= Beginning of Section =
(* ===== verification/MultiLaws.v ===== *)
(** * MultiLaws: what the iterators over several series give

    The merge of sorted streams is the stable sort of their concatenation; the
    reducers give one value per timestamp; the pivot gives one row per timestamp
    with the values of each stream in its own columns. *)

From stdpp Require Import list sorting sets.
From S2P Require Import Prelude Float64 Types Slice Content TimeSeries SeriesLaws SeriesReads SeriesWrites Aggregators AggregateIterator AggregateLaws AggregateColumns RangeQuery MultiSeries.

(** ** The heap made of a list *)

Section ListHeapLaws.

Context {R : Type} `{Timed R}.

Lemma entry_cmp_le (a b : Entry R) : entry_cmp a b <> Gt <->
  row_timestamp (row a) < row_timestamp (row b) \/ row_timestamp (row a) = row_timestamp (row b) /\ (source a <= source b)%nat.
Proof.
  unfold entry_cmp. destruct (Z.compare_spec (row_timestamp (row a)) (row_timestamp (row b))) as [E|E|E].
  - rewrite Nat.compare_le_iff. split; [by right|]. intros [?|[_ ?]]; [lia|done].
  - split; [by left|done].
  - split; [done|]. intros [?|[? _]]; lia.
Qed.

Lemma pop_least_spec (l : list (Entry R)) : match pop_least entry_cmp l with
  | None => l = []
  | Some (x, l') => l ≡ₚ x :: l' /\ Forall (fun y => entry_cmp x y <> Gt) l
  end.
Proof.
  induction l as [|x l IH]; [done|]. cbn [pop_least].
  assert (Hrefl : forall z : Entry R, entry_cmp z z <> Gt) by (intros z; apply entry_cmp_le; right; lia).
  destruct (pop_least entry_cmp l) as [[y l']|]; [|subst l; repeat constructor; apply Hrefl].
  destruct IH as [Hp Hl]. destruct (entry_cmp x y) eqn:E.
  3:{ split; [rewrite Hp; apply Permutation_swap|]. constructor; [|done]. apply entry_cmp_le.
      assert (~ entry_cmp x y <> Gt) as Hn by (rewrite E; intros Hn; by apply Hn). rewrite entry_cmp_le in Hn. lia. }
  all: assert (entry_cmp x y <> Gt) as Hxy%entry_cmp_le by (by rewrite E);
       (split; [done|]; constructor; [apply Hrefl|]; eapply Forall_impl; [exact Hl|]; cbn; intros z Hz%entry_cmp_le; apply entry_cmp_le; lia).
Qed.

#[export] Instance list_heap_laws : @MinMaxHeapLaws (Entry R) (list_heap entry_cmp) entry_cmp.
Proof.
  refine {| heap_elements := id : @heap _ (list_heap entry_cmp) -> list (Entry R) |}; try done.
  - intros h. cbn. pose proof (pop_least_spec h) as Hs. destruct (pop_least entry_cmp h) as [[x h']|]; [|done].
    destruct Hs as [Hp _]. split; [done|]. unfold id. intros ->. by apply Permutation_nil_l in Hp.
  - intros h x h' E. pose proof (pop_least_spec h) as Hs. cbn in E. by rewrite E in Hs.
Qed.

End ListHeapLaws.

(** ** The stable sort of a concatenation *)

Section Stable.

Context {A : Type} (key : A -> Z).

(** The first least element comes out first. *)
Lemma sort_first a x b : Forall (fun y => key x < key y) a -> Forall (fun y => key x <= key y) b ->
  sort_by_key key (a ++ x :: b) = x :: sort_by_key key (a ++ b).
Proof.
  intros Ha Hb. induction Ha as [|y a Hy Ha IH]; cbn [app sort_by_key foldr].
  - apply insert_by_key_head. fold (sort_by_key key b). rewrite sort_by_key_perm. done.
  - fold (sort_by_key key (a ++ x :: b)). fold (sort_by_key key (a ++ b)). rewrite IH. cbn [insert_by_key].
    destruct (Z.leb_spec (key y) (key x)); [lia|done].
Qed.

(** Taking the head off the stream with the least one. *)
Lemma concat_split (ls : list (list A)) i x l : ls !! i = Some (x :: l) ->
  exists a b, concat ls = a ++ x :: l ++ b /\ concat (<[i := l]> ls) = a ++ l ++ b /\
    a = concat (take i ls) /\ b = concat (drop (S i) ls).
Proof.
  intros Hi. exists (concat (take i ls)), (concat (drop (S i) ls)).
  rewrite <- (take_drop_middle _ _ _ Hi) at 1. rewrite concat_app. cbn [concat]. split; [done|].
  pose proof (lookup_lt_Some _ _ _ Hi). rewrite insert_take_drop by done. rewrite concat_app. cbn [concat]. done.
Qed.

End Stable.

Section MergeLaws.

Context {R : Type} `{Timed R} `{MinMaxHeap (Entry R)} `{!MinMaxHeapLaws (Entry R) entry_cmp}.

(** The merge holds the streams [ls]: the head of each stream that is [loaded]
    is in the heap. *)
Record merge_rep (m : MergeIter R) (ls : list (list R)) (loaded : nat -> bool) : Prop := {
  mr_inner : forall i, inner m !! i = (fun l => if loaded i then tail l else l) <$> ls !! i;
  mr_heads : forall e, e ∈ heap_elements (mi_heap m) <-> loaded (source e) = true /\ exists l, ls !! source e = Some (row e :: l);
  mr_once : NoDup (heap_elements (mi_heap m));
}.

Lemma merge_rep_ext m ls p q : (forall i, p i = q i) -> merge_rep m ls p -> merge_rep m ls q.
Proof. intros He [H1 H2 H3]. split; [intros i|intros e|done]; rewrite <- He; auto. Qed.

Lemma heap_refill_rep m ls p i : merge_rep m ls p -> p i = false -> (i < length ls)%nat ->
  merge_rep (refill m i) ls (fun j => (j =? i)%nat || p j) /\ primed (refill m i) = primed m.
Proof.
  intros [Hin Hh Hnd] Hp Hi. apply lookup_lt_is_Some_2 in Hi as [l Hl].
  pose proof (Hin i) as Hini. rewrite Hl, Hp in Hini. cbn in Hini. unfold refill, next_of. rewrite Hini.
  assert (Hother : forall j, j <> i -> inner m !! j = (fun l => if (j =? i)%nat || p j then tail l else l) <$> ls !! j).
  { intros j Hj. rewrite Hin. by destruct (Nat.eqb_spec j i). }
  destruct l as [|x rest]; (split; [|done]); split; cbn [inner mi_heap].
  - intros j. destruct (decide (j = i)) as [->|Hj]; [|by apply Hother]. by rewrite Hini, Hl, Nat.eqb_refl.
  - intros e. rewrite Hh. destruct (Nat.eqb_spec (source e) i) as [E|]; [|done]. rewrite E, Hp, Hl. split; [by intros [? _]|]. by intros [_ [? ?]].
  - done.
  - intros j. destruct (decide (j = i)) as [->|Hj].
    + rewrite list_lookup_insert_eq by (by eapply lookup_lt_Some). by rewrite Hl, Nat.eqb_refl.
    + rewrite list_lookup_insert_ne by done. by apply Hother.
  - intros e. rewrite heap_push_elements, elem_of_cons, Hh. destruct (Nat.eqb_spec (source e) i) as [E|Hne]; cbn [orb].
    + rewrite E, Hp, Hl. split.
      * intros [->|[? _]]; [|done]. cbn. eauto.
      * intros [_ [l' [= -> _]]]. left. destruct e. cbn in *. by subst.
    + split; [|by right]. intros [->|?]; [done|done].
  - rewrite heap_push_elements. apply NoDup_cons. split; [|done]. rewrite Hh. cbn. rewrite Hp. by intros [? _].
Qed.

Lemma merge_new_rep ls : merge_rep (merge_new ls) ls (fun _ => false).
Proof.
  split; cbn.
  - intros i. by destruct (ls !! i).
  - intros e. rewrite heap_new_elements. split; [by intros ?%elem_of_nil|by intros [? _]].
  - rewrite heap_new_elements. constructor.
Qed.

Lemma prime_rep ls : let m := prime (merge_new ls) in merge_rep m ls (fun _ => true) /\ primed m = true.
Proof.
  cbn zeta. split; [|done]. unfold prime. cbn [inner merge_new].
  assert (Hfold : forall n k m, merge_rep m ls (fun j => j <? k)%nat -> (k + n = length ls)%nat ->
    merge_rep (fold_left refill (seq k n) m) ls (fun j => j <? length ls)%nat).
  { induction n as [|n IH]; intros k m Hm Hk; cbn [seq fold_left]; [by replace (length ls) with k by lia|].
    apply IH; [|lia]. destruct (heap_refill_rep m ls _ k Hm) as [Hm' _]; [by apply Nat.ltb_irrefl|lia|].
    eapply merge_rep_ext; [|exact Hm']. intros j. cbv beta. destruct (Nat.eqb_spec j k), (Nat.ltb_spec j k), (Nat.ltb_spec j (S k)); try done; lia. }
  specialize (Hfold (length ls) 0%nat (merge_new ls)).
  assert (Hm : merge_rep (fold_left refill (seq 0 (length ls)) (merge_new ls)) ls (fun j => j <? length ls)%nat).
  { apply Hfold; [|done]. eapply merge_rep_ext; [|apply merge_new_rep]. done. }
  destruct Hm as [H1 H2 H3]. split; cbn [inner mi_heap]; [| |done].
  - intros i. rewrite H1. destruct (ls !! i) eqn:E; [|done]. apply lookup_lt_Some in E. by destruct (Nat.ltb_spec i (length ls)); [|lia].
  - intros e. rewrite H2. split; [by intros [_ ?]|]. intros [_ [l Hl]]. split; [|eauto]. apply lookup_lt_Some in Hl. by apply Nat.ltb_lt.
Qed.

(** Popping gives the head of a stream that no head precedes. *)
Lemma pop_rep m ls e h : merge_rep m ls (fun _ => true) -> pop_min (mi_heap m) = Some (e, h) ->
  exists l, ls !! source e = Some (row e :: l) /\
    merge_rep (mkMergeIter h (inner m) (primed m)) (<[source e := l]> ls) (fun j => negb (j =? source e)%nat) /\
    (forall j x l', ls !! j = Some (x :: l') -> row_timestamp (row e) < row_timestamp x \/
                                               row_timestamp (row e) = row_timestamp x /\ (source e <= j)%nat).
Proof.
  intros [Hin Hh Hnd] Hpop. destruct (pop_min_some _ _ _ Hpop) as [Hp Hmin].
  assert (e ∈ heap_elements (mi_heap m)) as He by (rewrite Hp; by left). pose proof He as [_ [l Hl]]%Hh.
  rewrite Hp in Hnd. apply NoDup_cons in Hnd as [Hne Hnd].
  assert (Hi : (source e < length ls)%nat) by (by eapply lookup_lt_Some).
  exists l. split; [done|]. split.
  - split; cbn [inner mi_heap]; [| |done].
    + intros j. rewrite Hin. destruct (Nat.eqb_spec j (source e)) as [->|Hj]; cbn [negb].
      * by rewrite list_lookup_insert_eq, Hl.
      * by rewrite list_lookup_insert_ne.
    + intros e'. assert (e' ∈ heap_elements h <-> e' <> e /\ e' ∈ heap_elements (mi_heap m)) as ->.
      { rewrite Hp, elem_of_cons. split; [intros Hx; split; [by intros ->|by right]|by intros [? [?|?]]]. }
      rewrite Hh. destruct (Nat.eqb_spec (source e') (source e)) as [E|Hj]; cbn [negb].
      * split; [|by intros [? _]]. intros [Hne' [_ [l' Hl']]]. exfalso. apply Hne'. rewrite E, Hl in Hl'. injection Hl' as Hr _.
        destruct e, e'. cbn in *. by subst.
      * rewrite list_lookup_insert_ne by done. split; [by intros [_ [_ ?]]|]. intros [_ ?]. split; [|done]. by intros ->.
  - intros j x l' Hj. rewrite Forall_forall in Hmin. specialize (Hmin (mkEntry x j)). rewrite entry_cmp_le in Hmin. apply Hmin.
    apply Hh. cbn. eauto.
Qed.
= End of Section =
Line count for the string "concatenation": give the number of lines in the listing that hold it, with no other output.

* [Task output] 2